Why we need knowledge management

     Before taking this course, I had a vague concept of what knowledge management – I thought every company has its own situation and the success can hardly be “copied and pasted”. However, I learned through the class that we do need knowledge management for building a better company, because knowledge (maybe not patterns) can be translated and transmitted.

     From the middle-up-down management, to the “hypertext” organizational structure, Nonaka and Takeuchi (1995) taught me if we have the right and organized way to manage a company, we may probably run the business in a better direction.

     I loved to read the interesting cases that Nonaka and Takeuchi mentioned in their book. These cases also illustrate the “externalization” mode of knowledge conversion – learning by doing can help other companies succeed. In Nonaka and Takeuchi’s new organizational structure (1995), they bring out a key layer in the organization: knowledge base. I am wondering if it is the predecessor of Nonaka’s “Ba” – a shared space that serves as a foundation for knowledge creation (Lévy, 2011). Bas are the relationships between body, material world and inner sense-making; different Bas relate different socialization circles (Lévy, 2011) (Figure 2). In all kinds of Bas, we obtain knowledge that includes not only the ideas but also the mechanisms operating their cycles of generation, reproduction, networking and transformation, where learning is the evolution of knowledge (Lévy, 2011).
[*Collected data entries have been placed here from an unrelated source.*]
(* ===== verification/Record.v ===== *)
(** * Records, frames and traffic keys ([record.rs])

    The record header and its codec, the sealing sender and the opening
    receiver of one direction and epoch, the frame codec inside a record's
    plaintext, and the key schedule.  The cipher, the key derivation and the
    hash are the operations of [Crypto]; the replay filter is [Replay]. *)

From S2P Require Import Prelude Crypto Replay.
Local Open Scope reka_scope.

Definition RECORD_HEADER_LEN : Z := 31.
Definition MAX_CIPHERTEXT_LEN : Z := 4096.
Definition MAX_RECORDS_PER_EPOCH : Z := Z.shiftl 1 32.
Definition DEFAULT_REPLAY_WINDOW : Z := 4096.

(** ** Data *)

Record TrafficKey : Type := mkTrafficKey { tk_key : bytes; tk_iv : bytes }.

Record EpochKeys : Type := mkEpochKeys {
  ek_c2s_data : TrafficKey;
  ek_s2c_data : TrafficKey;
  ek_c2s_control : TrafficKey;
  ek_s2c_control : TrafficKey;
}.

Inductive RecordKind : Type := Data | Control.

#[export] Instance RecordKind_eq_dec : EqDecision RecordKind.
Proof. solve_decision. Defined.

Record RecordHeader : Type := mkHeader {
  rh_kind : RecordKind;
  rh_key_phase : bool;
  rh_padded : bool;
  rh_session_id : bytes;
  rh_epoch : Z;
  rh_number : Z;
  rh_ciphertext_len : Z;
}.

Record Frame : Type := mkFrame { frame_type : Z; frame_flags : Z; frame_body : bytes }.

Record RecordSender : Type := mkSender {
  rs_kind : RecordKind;
  rs_session_id : bytes;
  rs_epoch : Z;
  rs_key : TrafficKey;
  rs_next_number : Z;
}.

Record RecordReceiver : Type := mkReceiver {
  rr_kind : RecordKind;
  rr_session_id : bytes;
  rr_epoch : Z;
  rr_key : TrafficKey;
  rr_replay : ReplayWindow.t;
}.

Record SessionRecordLayer : Type := mkLayer {
  srl_c2s_data : RecordReceiver;
  srl_s2c_data : RecordSender;
  srl_c2s_control : RecordReceiver;
  srl_s2c_control : RecordSender;
}.

(** ** Helpers *)

Definition byte_xor (a b : byte) : byte := b8 (Z.lxor (u8 a) (u8 b)).

(** [nonce]: the record number, big-endian, into the low 8 bytes of the IV. *)
Definition nonce (iv : bytes) (number : Z) : bytes :=
  take 4 iv ++ zip_with byte_xor (drop 4 iv) (to_be_bytes 8 number).

Definition fixed (n : Z) (value : bytes) : outcome bytes :=
  if len value =? n then Ok value else Err "invalid fixed-size value".

Section Crypto.
Context {C : Crypto}.

Definition expand (kdf : Prk) (label : string) (context : bytes) (length : Z) : outcome bytes :=
  let full_label := ascii ("RekaSerdoba/1 " ++ label) in
  if (65535 <? length) || (255 <? len full_label) || (65535 <? len context)
  then Err "HKDF label, context or output too large"
  else
    let info := to_be_bytes 2 length ++ [b8 (len full_label)] ++ full_label
                ++ to_be_bytes 2 (len context) ++ context in
    ok_or "HKDF expand failed" (hkdf_expand kdf info length).

(** ** Traffic keys *)

Definition TrafficKey_derive (kdf : Prk) (purpose : string) (context : bytes) : outcome TrafficKey :=
  k ← expand kdf (purpose ++ " key") context 32;
  key ← fixed 32 k;
  i ← expand kdf (purpose ++ " iv") context 12;
  iv ← fixed 12 i;
  Ok (mkTrafficKey key iv).

Definition TrafficKey_seal (self : TrafficKey) (number : Z) (header plaintext : bytes) : outcome bytes :=
  ok_or "record encryption failed"
    (aead_encrypt (tk_key self) (nonce (tk_iv self) number) header plaintext).

Definition TrafficKey_open (self : TrafficKey) (number : Z) (header ciphertext : bytes) : outcome bytes :=
  ok_or "record authentication failed"
    (aead_decrypt (tk_key self) (nonce (tk_iv self) number) header ciphertext).

Definition EpochKeys_derive (epoch_secret session_id : bytes) (epoch : Z) : outcome EpochKeys :=
  kdf ← ok_or "invalid epoch secret" (hkdf_from_prk epoch_secret);
  let context := session_id ++ to_be_bytes 4 epoch in
  c2s_data ← TrafficKey_derive kdf "data c2s" context;
  s2c_data ← TrafficKey_derive kdf "data s2c" context;
  c2s_control ← TrafficKey_derive kdf "control c2s" context;
  s2c_control ← TrafficKey_derive kdf "control s2c" context;
  Ok (mkEpochKeys c2s_data s2c_data c2s_control s2c_control).

Record ApplicationSecrets : Type := mkSecrets {
  as_epoch_secret : bytes;
  as_migration : bytes;
  as_resumption : bytes;
  as_exporter : bytes;
  as_epoch : EpochKeys;
}.

Definition ApplicationSecrets_derive (handshake_kdf : Prk) (transcript session_id : bytes)
  : outcome ApplicationSecrets :=
  master ← expand handshake_kdf "master secret" transcript 32;
  master_kdf ← ok_or "invalid master secret" (hkdf_from_prk master);
  e ← expand master_kdf "epoch root" transcript 32;
  epoch_secret ← fixed 32 e;
  m ← expand master_kdf "migration" transcript 32;
  migration ← fixed 32 m;
  r ← expand master_kdf "resumption" transcript 32;
  resumption ← fixed 32 r;
  x ← expand master_kdf "exporter" transcript 32;
  exporter ← fixed 32 x;
  epoch ← EpochKeys_derive epoch_secret session_id 0;
  Ok (mkSecrets epoch_secret migration resumption exporter epoch).

(** ** Record header *)

Definition kind_bit (k : RecordKind) : Z := match k with Data => 0 | Control => 8 end.

Definition RecordHeader_encode (self : RecordHeader) : bytes :=
  [b8 (Z.lor (Z.lor (Z.lor 0x10 (kind_bit (rh_kind self)))
                    (Z.shiftl (Z.b2z (rh_key_phase self)) 2))
             (Z.shiftl (Z.b2z (rh_padded self)) 1))]
  ++ rh_session_id self ++ to_be_bytes 4 (rh_epoch self)
  ++ to_be_bytes 8 (rh_number self) ++ to_be_bytes 2 (rh_ciphertext_len self).

Definition RecordHeader_parse (encoded : bytes) : outcome RecordHeader :=
  _ ← bail_if (len encoded <? RECORD_HEADER_LEN) "truncated record header";
  b ← encoded.[0];
  let version_flags := u8 b in
  _ ← bail_if (negb (Z.shiftr version_flags 4 =? 1) || negb (Z.land version_flags 1 =? 0))
        "invalid record version or flags";
  l ← encoded.[29, 31];
  let ciphertext_len := from_be_bytes l in
  _ ← bail_if (negb ((16 <=? ciphertext_len) && (ciphertext_len <=? MAX_CIPHERTEXT_LEN)))
        "invalid ciphertext length";
  session_id ← encoded.[1, 17];
  epoch ← encoded.[17, 21];
  number ← encoded.[21, 29];
  Ok {| rh_kind := if negb (Z.land version_flags 8 =? 0) then Control else Data;
        rh_key_phase := negb (Z.land version_flags 4 =? 0);
        rh_padded := negb (Z.land version_flags 2 =? 0);
        rh_session_id := session_id;
        rh_epoch := from_be_bytes epoch;
        rh_number := from_be_bytes number;
        rh_ciphertext_len := ciphertext_len |}.

(** ** Sender *)

Definition RecordSender_new (kind : RecordKind) (session_id : bytes) (epoch : Z) (key : TrafficKey)
  : RecordSender := mkSender kind session_id epoch key 0.

Definition with_next_number (n : Z) (s : RecordSender) : RecordSender :=
  mkSender (rs_kind s) (rs_session_id s) (rs_epoch s) (rs_key s) n.

(** [next_number.fetch_add(1)], wrapping like [AtomicU64]; and the store that
    pins the counter to the hard limit. *)
Definition fetch_number : St RecordSender Z :=
  λ s, (Ok (rs_next_number s), with_next_number (wrap 64 (rs_next_number s + 1)) s).
Definition store_limit : St RecordSender () := modify (with_next_number MAX_RECORDS_PER_EPOCH).

Definition key_phase (epoch : Z) : bool := negb (Z.land epoch 1 =? 0).

Definition sealed_header (s : RecordSender) (plaintext : bytes) (padded : bool) (number : Z)
  : RecordHeader :=
  {| rh_kind := rs_kind s; rh_key_phase := key_phase (rs_epoch s); rh_padded := padded;
     rh_session_id := rs_session_id s; rh_epoch := rs_epoch s; rh_number := number;
     rh_ciphertext_len := len plaintext + 16 |}.

Definition RecordSender_seal (plaintext : bytes) (padded : bool) : St RecordSender bytes :=
  _ ← lift (bail_if (MAX_CIPHERTEXT_LEN <? len plaintext + 16) "record plaintext too large");
  number ← fetch_number;
  if MAX_RECORDS_PER_EPOCH <=? number then
    _ ← store_limit; bail "record hard limit reached"
  else
    self ← get_self;
    let encoded_header := RecordHeader_encode (sealed_header self plaintext padded number) in
    ciphertext ← lift (TrafficKey_seal (rs_key self) number encoded_header plaintext);
    mret (encoded_header ++ ciphertext).

(** ** Receiver *)

Definition RecordReceiver_new (kind : RecordKind) (session_id : bytes) (epoch : Z)
    (key : TrafficKey) (replay_window : Z) : outcome RecordReceiver :=
  replay ← ReplayWindow.new replay_window;
  Ok (mkReceiver kind session_id epoch key replay).

Definition with_replay (w : ReplayWindow.t) (r : RecordReceiver) : RecordReceiver :=
  mkReceiver (rr_kind r) (rr_session_id r) (rr_epoch r) (rr_key r) w.

Definition context_matches (self : RecordReceiver) (header : RecordHeader) : bool :=
  bool_decide (rh_kind header = rr_kind self)
  && ct_eq (rh_session_id header) (rr_session_id self)
  && (rh_epoch header =? rr_epoch self)
  && Bool.eqb (rh_key_phase header) (key_phase (rr_epoch self)).

Definition RecordReceiver_open (encoded : bytes) : St RecordReceiver bytes :=
  self ← get_self;
  header ← lift (RecordHeader_parse encoded);
  _ ← lift (bail_if (negb (context_matches self header)) "record context mismatch");
  let expected_len := RECORD_HEADER_LEN + rh_ciphertext_len header in
  _ ← lift (bail_if (negb (len encoded =? expected_len)) "record length mismatch");
  ok ← lift (ReplayWindow.plausible (rr_replay self) (rh_number header));
  _ ← lift (bail_if (negb ok) "record rejected by replay precheck");
  aad ← lift (encoded.[0, RECORD_HEADER_LEN]);
  ciphertext ← lift (encoded.[RECORD_HEADER_LEN, len encoded]);
  plaintext ← lift (TrafficKey_open (rr_key self) (rh_number header) aad ciphertext);
  fresh ← zoom rr_replay with_replay (ReplayWindow.commit_authenticated (rh_number header));
  _ ← lift (bail_if (negb fresh) "record replayed");
  mret plaintext.

(** ** The four directions of an epoch *)

Definition SessionRecordLayer_new (session_id : bytes) (epoch : Z) (keys : EpochKeys)
    (replay_window : Z) : outcome SessionRecordLayer :=
  c2s_data ← RecordReceiver_new Data session_id epoch (ek_c2s_data keys) replay_window;
  c2s_control ← RecordReceiver_new Control session_id epoch (ek_c2s_control keys) replay_window;
  Ok {| srl_c2s_data := c2s_data;
        srl_s2c_data := RecordSender_new Data session_id epoch (ek_s2c_data keys);
        srl_c2s_control := c2s_control;
        srl_s2c_control := RecordSender_new Control session_id epoch (ek_s2c_control keys) |}.

(** ** Frames *)

Definition Frame_encode (self : Frame) : outcome bytes :=
  _ ← bail_if (65535 <? len (frame_body self)) "frame body too large";
  Ok ([b8 (frame_type self)] ++ [b8 (frame_flags self)]
      ++ to_be_bytes 2 (len (frame_body self)) ++ frame_body self).

Definition known_frame (kind : RecordKind) (ty : Z) : bool :=
  match kind with
  | Data => ty <=? 0x06
  | Control => (0x01 <=? ty) && (ty <=? 0x13)
  end.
Gradually, we thus have the communities of practice.
Figure 2: Ba and knowledge creation (Nonaka, Toyama & Konno, 2000)

Knowledge management and communities of practice: From “learning by doing” to “learning together”
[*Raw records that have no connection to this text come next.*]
(* ===== verification/Fragment.v ===== *)
(** * Packet reassembly ([fragment.rs])

    The table of partial packets of a session: fragments of a packet arrive
    in any order, within three seconds of the first, and the push that
    completes the packet returns it.  The [HashMap] is a [gmap], the
    [BTreeMap] of an assembly a list ordered by offset; instants are
    nanoseconds. *)

From S2P Require Import Prelude.
Local Open Scope reka_scope.

Definition MAX_REASSEMBLIES : Z := 64.
Definition MAX_REASSEMBLY_MEMORY : Z := 8 * 1024 * 1024.
Definition REASSEMBLY_TIMEOUT : Z := secs 3.

Record Assembly : Type := mkAssembly {
  as_total_len : Z;
  as_created_at : Z;
  as_fragments : BTree.t bytes;
  as_received : Z;
}.

Record FragmentReassembler : Type := mkReassembler {
  fr_assemblies : gmap Z Assembly;
  fr_memory : Z;
}.

Record ParsedFragment : Type := mkFragment {
  pf_packet_id : Z;
  pf_total_len : Z;
  pf_offset : Z;
  pf_data : bytes;
}.

Definition FragmentReassembler_new : FragmentReassembler := mkReassembler ∅ 0.

Definition ParsedFragment_parse (body : bytes) : outcome ParsedFragment :=
  _ ← bail_if (len body <? 10) "truncated fragment";
  b0 ← body.[0, 4];
  b1 ← body.[4, 6];
  b2 ← body.[6, 8];
  b3 ← body.[8, 10];
  let packet_id := from_be_bytes b0 in
  let total_len := from_be_bytes b1 in
  let offset := from_be_bytes b2 in
  let fragment_len := from_be_bytes b3 in
  _ ← bail_if ((total_len =? 0) || (fragment_len =? 0) || negb (len body =? 10 + fragment_len))
        "invalid fragment length";
  fin ← ok_or "fragment range overflow" (checked_add 64 offset fragment_len);
  _ ← bail_if (total_len <? fin) "fragment exceeds packet";
  data ← body.[10, len body];
  Ok (mkFragment packet_id total_len offset data).

Definition with_assembly (id : Z) (a : Assembly) (s : FragmentReassembler) : FragmentReassembler :=
  mkReassembler (<[id := a]> (fr_assemblies s)) (fr_memory s).
Definition with_memory (m : Z) (s : FragmentReassembler) : FragmentReassembler :=
  mkReassembler (fr_assemblies s) m.

Definition remove (packet_id : Z) : St FragmentReassembler () :=
  modify (λ self,
    match fr_assemblies self !! packet_id with
    | Some assembly =>
        mkReassembler (delete packet_id (fr_assemblies self))
          (saturating_sub (fr_memory self) (as_received assembly))
    | None => self
    end).

Definition expired_at (now : Z) (a : Assembly) : bool :=
  REASSEMBLY_TIMEOUT <=? saturating_duration_since now (as_created_at a).

Definition expire (now : Z) : St FragmentReassembler () :=
  expired ← gets (λ self,
    omap (λ e : Z * Assembly, if expired_at now e.2 then Some e.1 else None)
      (map_to_list (fr_assemblies self)));
  for_each expired remove.

Definition overlaps (start fin : Z) (e : Z * bytes) : bool :=
  let other_end := e.1 + len e.2 in
  (start <? other_end) && (e.1 <? fin).

(** The loop that reads a complete assembly in order; [None] is its early
    [return Ok(None)]. *)
Fixpoint read_out (expected : Z) (packet : bytes) (fragments : BTree.t bytes)
  : option (Z * bytes) :=
  match fragments with
  | [] => Some (expected, packet)
  | (offset, data) :: fragments' =>
      if negb (offset =? expected) then None
      else read_out (expected + len data) (packet ++ data) fragments'
  end.

Definition push (body : bytes) (now : Z) : St FragmentReassembler (option bytes) :=
  _ ← expire now;
  fragment ← lift (ParsedFragment_parse body);
  let id := pf_packet_id fragment in
  self ← get_self;
  _ ← lift (bail_if (bool_decide (fr_assemblies self !! id = None)
                     && (MAX_REASSEMBLIES <=? Z.of_nat (size (fr_assemblies self))))
              "fragment reassembly limit reached");
  let assembly := default (mkAssembly (pf_total_len fragment) now [] 0) (fr_assemblies self !! id) in
  _ ← modify (with_assembly id assembly);
  if negb (as_total_len assembly =? pf_total_len fragment) then
    _ ← remove id; bail "fragment total length changed"
  else
  match BTree.get (pf_offset fragment) (as_fragments assembly) with
  | Some existing =>
      if bool_decide (existing = pf_data fragment) then mret None
      else _ ← remove id; bail "conflicting duplicate fragment"
  | None =>
  let start := pf_offset fragment in
  let fin := start + len (pf_data fragment) in
  if existsb (overlaps start fin) (as_fragments assembly) then
    _ ← remove id; bail "overlapping fragment"
  else
  memory ← gets fr_memory;
  _ ← lift (bail_if (MAX_REASSEMBLY_MEMORY <? memory + len (pf_data fragment))
              "fragment memory limit reached");
  let grown := mkAssembly (as_total_len assembly) (as_created_at assembly)
                 (BTree.insert start (pf_data fragment) (as_fragments assembly))
                 (as_received assembly + len (pf_data fragment)) in
  _ ← modify (with_assembly id grown);
  _ ← modify (with_memory (memory + len (pf_data fragment)));
  if negb (as_received grown =? as_total_len grown) then mret None else
  match read_out 0 [] (as_fragments grown) with
  | None => mret None
  | Some (expected, packet) =>
      if negb (expected =? as_total_len grown) then mret None
      else _ ← remove id; mret (Some packet)
  end
  end.

(** A history of pushes [(body, now)], with the result of each. *)
Fixpoint push_all (calls : list (bytes * Z)) (s : FragmentReassembler)
  : list (outcome (option bytes)) * FragmentReassembler :=
  match calls with
  | [] => ([], s)
  | (body, now) :: calls' =>
      let '(o, s') := push body now s in
      let '(os, s'') := push_all calls' s' in
      (o :: os, s'')
  end.

Lemma push_all_app l k s :
  push_all (l ++ k) s =
  let '(os, s1) := push_all l s in let '(os', s2) := push_all k s1 in (os ++ os', s2).
Proof.
  revert s. induction l as [|[body now] l IH]; intros s; cbn; [by destruct (push_all k s)|].
  destruct (push body now s) as [o s1]. rewrite IH.
  destruct (push_all l s1) as [os s2]. by destruct (push_all k s2).
Qed.

(** The body of a fragment frame, as the sender lays it out. *)
Definition fragment_body (id total offset : Z) (data : bytes) : bytes :=
  to_be_bytes 4 id ++ to_be_bytes 2 total ++ to_be_bytes 2 offset ++ to_be_bytes 2 (len data) ++ data.

(** ** Lemmas: fragments *)

Record fragment_wf (f : ParsedFragment) : Prop := {
  fw_id : 0 <= pf_packet_id f < 2 ^ 32;
  fw_total : 0 < pf_total_len f < 2 ^ 16;
  fw_offset : 0 <= pf_offset f;
  fw_data : 0 < len (pf_data f);
  fw_end : pf_offset f + len (pf_data f) <= pf_total_len f;
}.

Lemma parse_fragment_body id total offset data :
  fragment_wf (mkFragment id total offset data) →
  ParsedFragment_parse (fragment_body id total offset data) = Ok (mkFragment id total offset data).
Proof.
  intros [Hid Ht Ho Hd He]. cbn in *. unfold ParsedFragment_parse, fragment_body.
  rewrite (proj2 (Z.ltb_ge _ 10)) by len_lia. cbn [bail_if mbind outcome_bind].
  slices. cbn [mbind outcome_bind]. rewrite !from_to_be_small by (cbn; lia).
  autorewrite with len.
  rewrite !(proj2 (Z.eqb_neq _ 0)), (proj2 (Z.eqb_eq _ (10 + _))) by lia. cbn.
  unfold checked_add. rewrite (proj2 (Z.ltb_lt _ (2 ^ 64))) by lia. cbn.
  rewrite (proj2 (Z.ltb_ge _ _)) by lia. cbn. autorewrite with len. slices. done.
Qed.

Lemma parse_fragment_wf body f : ParsedFragment_parse body = Ok f → fragment_wf f.
Proof.
  unfold ParsedFragment_parse. intros H. inv_ok. bool_hyps. subst f.
  repeat match goal with H : slice _ _ _ = Ok _ |- _ => apply slice_inv in H as (? & ? & ? & ->) end.
  match goal with H : checked_add _ _ _ = Some _ |- _ =>
    unfold checked_add in H; case_match; [injection H as <-|done] end.
  pose proof (from_be_bytes_range (sub body 0 4)).
  pose proof (from_be_bytes_range (sub body 4 6)).
  pose proof (from_be_bytes_range (sub body 6 8)).
  pose proof (from_be_bytes_range (sub body 8 10)).
  rewrite !len_sub in * by lia.
  split; cbn in *; rewrite ?len_sub by lia; lia.
Qed.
     Wenger, White and Smith have mentioned in their book some important terms in communities, such as learning together and leadership (Wenger, White & Smith, 2009). How do we learn knowledge? According to Wenger (1998), the process that “we interact with each other and with the world and we tune our relations with each other and with the world accordingly” (p.45) is how we learn.

     In Digital Habitats, Wenger, White and Smith then draw more specifically an interactive relationship of technology and community, whose patterns of interactivity and connectivity function like DNA, is helping us reconsider “what we know about communities” and to rediscover “fundamental ideas” in digital habitats (2009, p.21). They really focus on the term “learning together”, and introduce the essential ingredient in a community of practice to us: leadership (Wenger, White & Smith, 2009, p.10).

     From “learning by doing” to “learning together”, from Nonaka to Wenger, I seemed to see a clear track starting from obtaining knowledge, and leading to knowledge management. Nonaka and Takeuchi (1995) also mentioned the knowledge-creating crew in the new hypertext organization, as well as the important role of middle managers in a successful knowledge creation-oriented company. Thus, I contend that everyone sharing and learning knowledge, with proper leaders managing the community, is the key to a company’s success.

     Above all is what I learned in the UOKM class. I’d like to thank Professor Lévy and everyone in the class for giving me such a great experience, as the wonderful close to my master program.

Works cited:
  • Lévy, P. (2011). Lecture Notes. Ottawa, Ontario, University of Ottawa.
  • Nonaka, I. & Takeuchi, H. (1995). The Knowledge-Creating Company. How Japanese Companies Create the Dynamics of Innovation. New York: Oxford University Press.
  • Nonaka, I., Toyama, R. & Konno, N. (2000). SECI, Ba and leadership: A unified model of dynamic knowledge creation. Long Range Planning, 33(1), 5-34.
  • Wenger, E. (1998). Communities of Practice: Learning, Meaning, and Identity. OP: Cambridge University Press.
  • Wenger, E., White, N. & Smith, J. D. (2009). Digital Habitats: Stewarding Technology for Communities. Portland, OR: CPsquare.